_EXERCISE INSTRUCTIONS_
Write out each line of the entries below that holds the word "then".

[Collection entries]
BEGIN

(** * Claims *)

(** C39: a malformed value is never fatal and never guessed at: whichever variable
    holds a value its reader cannot use, the configuration is the one read with
    that variable unset; and with nothing set it is the documented default. *)
Theorem config_lenient (vars : Env) (name : string) (v : bytes) :
  vars name = Some v → malformed name v →
  from_env vars = from_env (unset name vars) ∧ from_env (λ _, None) = Config_default.
Proof.
  intros Hv Hm. split; [|reflexivity]. unfold malformed in Hm.
  assert (Hnum : ∀ n, n ∈ u64_names → n = name → parse_uint u64_max (trim v) = None) by (intros n Hn ->; by rewrite decide_True in Hm).
  unfold from_env. f_equal.
  - apply (bind_lenient _ _ v); [done|]. intros <-. exact Hm.
  - apply (addr_lenient _ _ v); [done|]. intros <-. exact Hm.
  - f_equal. apply (text_lenient _ _ v); [done|]. intros <-. exact Hm.
  - apply (bool_lenient _ _ v); [done|]. intros <-. exact Hm.
  - apply (addr_lenient _ _ v); [done|]. intros <-. exact Hm.
  - rewrite (text_lenient vars name v Hv "HUB_UNIX_DIR"); [done|]. intros <-. exact Hm.
  - f_equal. apply (number_lenient _ _ v); [done|]. apply Hnum. set_solver.
  - f_equal. apply (number_lenient _ _ v); [done|]. apply Hnum. set_solver.
  - apply (number_lenient _ _ v); [done|]. apply Hnum. set_solver.
  - apply (number_lenient _ _ v); [done|]. apply Hnum. set_solver.
  - apply (number_lenient _ _ v); [done|]. apply Hnum. set_solver.
  - f_equal; [f_equal..|]; apply (number_lenient _ _ v); try done; [apply Hnum; set_solver..|]. intros <-. exact Hm.
  - apply (text_lenient _ _ v); [done|]. intros <-. exact Hm.
  - apply (text_lenient _ _ v); [done|]. intros <-. exact Hm.
  - apply (parts_lenient _ _ v); [done|]. intros <-. exact Hm.
Qed.

(** Start-up never panics: the identity [main] unwraps for WebTransport
    is there whenever that transport is on, and what is started is exactly what
    the configuration enables, TLS on the WebSocket listener only if asked for. *)
Theorem hub_main_starts {Cert E} (tls_identity : Config → result Cert E) (vars : Env) :
  hub_main tls_identity vars ≠ Panic
  ∧ ∀ tasks, hub_main tls_identity vars = Ret (Ok tasks) →
      let cfg := from_env vars in
      (∀ b, (∃ q g, UdpTask b q g ∈ tasks) ↔ udp_bind cfg = Some b)
      ∧ (∀ b q p tls, WsTask b q p tls ∈ tasks → ws_bind cfg = Some b ∧ (is_Some tls ↔ ws_tls cfg = true))
      ∧ (∀ b, (∃ q c, WtTask b q c ∈ tasks) ↔ wt_bind cfg = Some b)
      ∧ (∀ d, (∃ q, UnixTask d q ∈ tasks) ↔ unix_dir cfg = Some d)
      ∧ (∀ f, FedTask f ∈ tasks ↔ FedConfig_from_env vars = Some f).
Proof.
  unfold hub_main. set (cfg := from_env vars). cbv zeta.
  assert (Hcert : ∀ cert, (if needs_tls cfg then match tls_identity cfg with Ok c => Ok (Some c) | Err e => Err e end else Ok None) = Ok cert →
    (is_Some (wt_bind cfg) → is_Some cert) ∧ (is_Some (ws_bind cfg) → ws_tls cfg = true → is_Some cert)).
  { intros cert. destruct (needs_tls cfg) eqn:En.
    - destruct (tls_identity cfg); [|done]. intros [= <-]. by eauto.
    - intros [= <-]. unfold needs_tls in En. apply orb_false_iff in En as [E1 E2%andb_false_iff]. rewrite bool_decide_eq_false in E1, E2.
      split; [done|]. intros H1 H2. destruct E2; congruence. }
  destruct (if needs_tls cfg then _ else _) as [cert|e]; [|by split]. specialize (Hcert cert eq_refl) as [Hw Hs].
  assert (Hwt : ∃ wt, match wt_bind cfg with Some b => c ← unwrap cert; Ret [WtTask b (conn_queue cfg) c] | None => Ret [] end = Ret wt
    ∧ ∀ x, x ∈ wt ↔ ∃ b c, wt_bind cfg = Some b ∧ cert = Some c ∧ x = WtTask b (conn_queue cfg) c).
  { destruct (wt_bind cfg) as [wb|]; [destruct Hw as [c ->]; [by eexists|]|]; eexists; (split; [done|]); intros x; set_solver. }
  destruct Hwt as (wt & -> & Hwt). cbn [mbind outcome_bind]. split; [done|]. intros tasks [= <-].
  setoid_rewrite elem_of_app. setoid_rewrite elem_of_app. setoid_rewrite elem_of_app. setoid_rewrite elem_of_app.
  setoid_rewrite elem_of_opt. setoid_rewrite Hwt. split_and!.
  - intros b. split; [intros (q & g & H); other_tasks H; clear Hs Hw; naive_solver|]. intros Hb. eexists _, _. right. left. by eexists.
  - intros b q p tls H. other_tasks H. destruct H as (b' & Hb & [= -> -> -> ->]). split; [done|].
    change (env_bool vars "HUB_WS_TLS") with (ws_tls cfg). destruct (ws_tls cfg); [|split; intros Hx; [by destruct Hx|done]]. split; [done|]. intros _. apply Hs; [by eexists|done].
  - intros b. split; [intros (q & c & H); other_tasks H; clear Hs Hw; naive_solver|]. intros Hb. destruct Hw as [c Hc]; [by eexists|].
    exists (conn_queue cfg), c. do 3 right. left. by exists b, c.
  - intros d. split; [intros (q & H); other_tasks H; clear Hs Hw; naive_solver|]. intros Hd. eexists. do 4 right. by eexists.
  - intros f. split; [intros H; other_tasks H; clear Hs Hw; naive_solver|]. intros Hf. left. by eexists.
Qed.

(** Numbers and addresses with whitespace around them are read as written. *)
Lemma config_values_read vars ws ws' z a b c d p :
  is_u64 z → forallb ws1 ws = true → forallb ws1 ws' = true → is_u8 a → is_u8 b → is_u8 c → is_u8 d → is_u16 p →
  (vars "HUB_PEER_TTL_SECS" = Some (ws ++ dec_text z ++ ws') → peer_ttl (from_env vars) = from_secs z)
  ∧ (vars "HUB_CONN_QUEUE" = Some (ws ++ dec_text z ++ ws') → conn_queue (from_env vars) = z)
  ∧ (vars "HUB_BIND" = Some (ws ++ host_port (ipv4_text a b c d) p ++ ws') →
     udp_bind (from_env vars) = Some (mkAddr (V4 [a; b; c; d]) p 0)).
Proof.
  intros Hz H1 H2 Ha Hb Hc Hd Hp. split_and!.
  - intros Hv. cbn [from_env peer_ttl]. f_equal. apply (parse_or_dec _ z ws ws'); [done| |done|done|done]. unfold is_u64, u64_max in *. lia.
  - intros Hv. cbn [from_env conn_queue]. apply (parse_or_dec _ z ws ws'); [done| |done|done|done]. unfold is_u64, u64_max in *. lia.
  - intros Hv. cbn [from_env udp_bind]. rewrite Hv. unfold resolve_udp_bind. cbn [fmap option_fmap option_map].
    assert (Hpl : ∀ x, (0 <= x < 2 ^ 16)%Z → all_plain (dec_text x)) by (intros; apply dec_text_plain; unfold is_u64; lia).
    assert (Hall : all_plain (host_port (ipv4_text a b c d) p)).
    { unfold host_port, ipv4_text, is_u8, is_u16 in *. split; [destruct (Hpl a ltac:(lia)) as [Hne _]; by destruct (dec_text a)|].
      rewrite !Forall_app, !Forall_singleton.
      split_and!; try done; match goal with |- Forall _ (dec_text ?x) => exact (proj2 (Hpl x ltac:(lia))) end. }
    rewrite trim_all_plain by done. rewrite parse_ipv4_addr by done. rewrite decide_False by apply Hall.
    destruct (is_off _) eqn:Eo; [|done]. exfalso. unfold is_off, eq_ignore_ascii_case in Eo. apply bool_decide_eq_true in Eo.
    assert (Hl : length (host_port (ipv4_text a b c d) p) = 3) by (apply (f_equal length) in Eo; unfold to_ascii_lowercase in Eo; by rewrite !length_fmap in Eo).
    assert (Hn : ∀ x, (0 <= x < 2 ^ 16)%Z → 1 ≤ length (dec_text x)) by (intros x Hx; destruct (Hpl x Hx) as [Hne _]; destruct (dec_text x); [done|simpl; lia]).
    unfold host_port, ipv4_text in Hl. rewrite !length_app in Hl. unfold is_u8, is_u16 in *.
    pose proof (Hn a ltac:(lia)). pose proof (Hn b ltac:(lia)). simpl in Hl. lia.
Qed.

(** A prune interval of zero seconds is taken as it is, and the prune task does not
    survive it. *)
Lemma zero_prune_interval vars : vars "HUB_PRUNE_SECS" = Some (str_bytes "0") → prune_task (from_env vars) = Panic.
Proof.
  intros Hv. unfold prune_task. cbn [from_env prune_interval]. unfold env. rewrite Hv. done.
Qed.

(** The socket directory is compared with [off] untrimmed, unlike the addresses. *)
Lemma padded_off vars :
  vars "HUB_UNIX_DIR" = Some (str_bytes " off") → vars "HUB_WS_BIND" = Some (str_bytes " off") →
  unix_dir (from_env vars) = Some (str_bytes " off") ∧ ws_bind (from_env vars) = None.
Proof. intros H1 H2. cbn [from_env unix_dir ws_bind]. unfold opt_addr, env. rewrite H1, H2. done. Qed.

(** ** Witnesses *)

Definition sample_env : Env := λ n, if decide (n = "HUB_WT_BIND") then Some (str_bytes "127.0.0.1:443") else
  if decide (n = "HUB_PEER_TTL_SECS") then Some (str_bytes "banana") else None.

Lemma config_lenient_witness :
  sample_env "HUB_PEER_TTL_SECS" = Some (str_bytes "banana") ∧ from_env sample_env = from_env (unset "HUB_PEER_TTL_SECS" sample_env).
Proof. split; [reflexivity|]. apply (config_lenient sample_env "HUB_PEER_TTL_SECS" (str_bytes "banana")); reflexivity. Defined.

END

_ANSWER AREA_
  assert (Hcert : ∀ cert, (if needs_tls cfg then match tls_identity cfg with Ok c => Ok (Some c) | Err e => Err e end else Ok None) = Ok cert →
  destruct (if needs_tls cfg then _ else _) as [cert|e]; [|by split]. specialize (Hcert cert eq_refl) as [Hw Hs].
Definition sample_env : Env := λ n, if decide (n = "HUB_WT_BIND") then Some (str_bytes "127.0.0.1:443") else
  if decide (n = "HUB_PEER_TTL_SECS") then Some (str_bytes "banana") else None.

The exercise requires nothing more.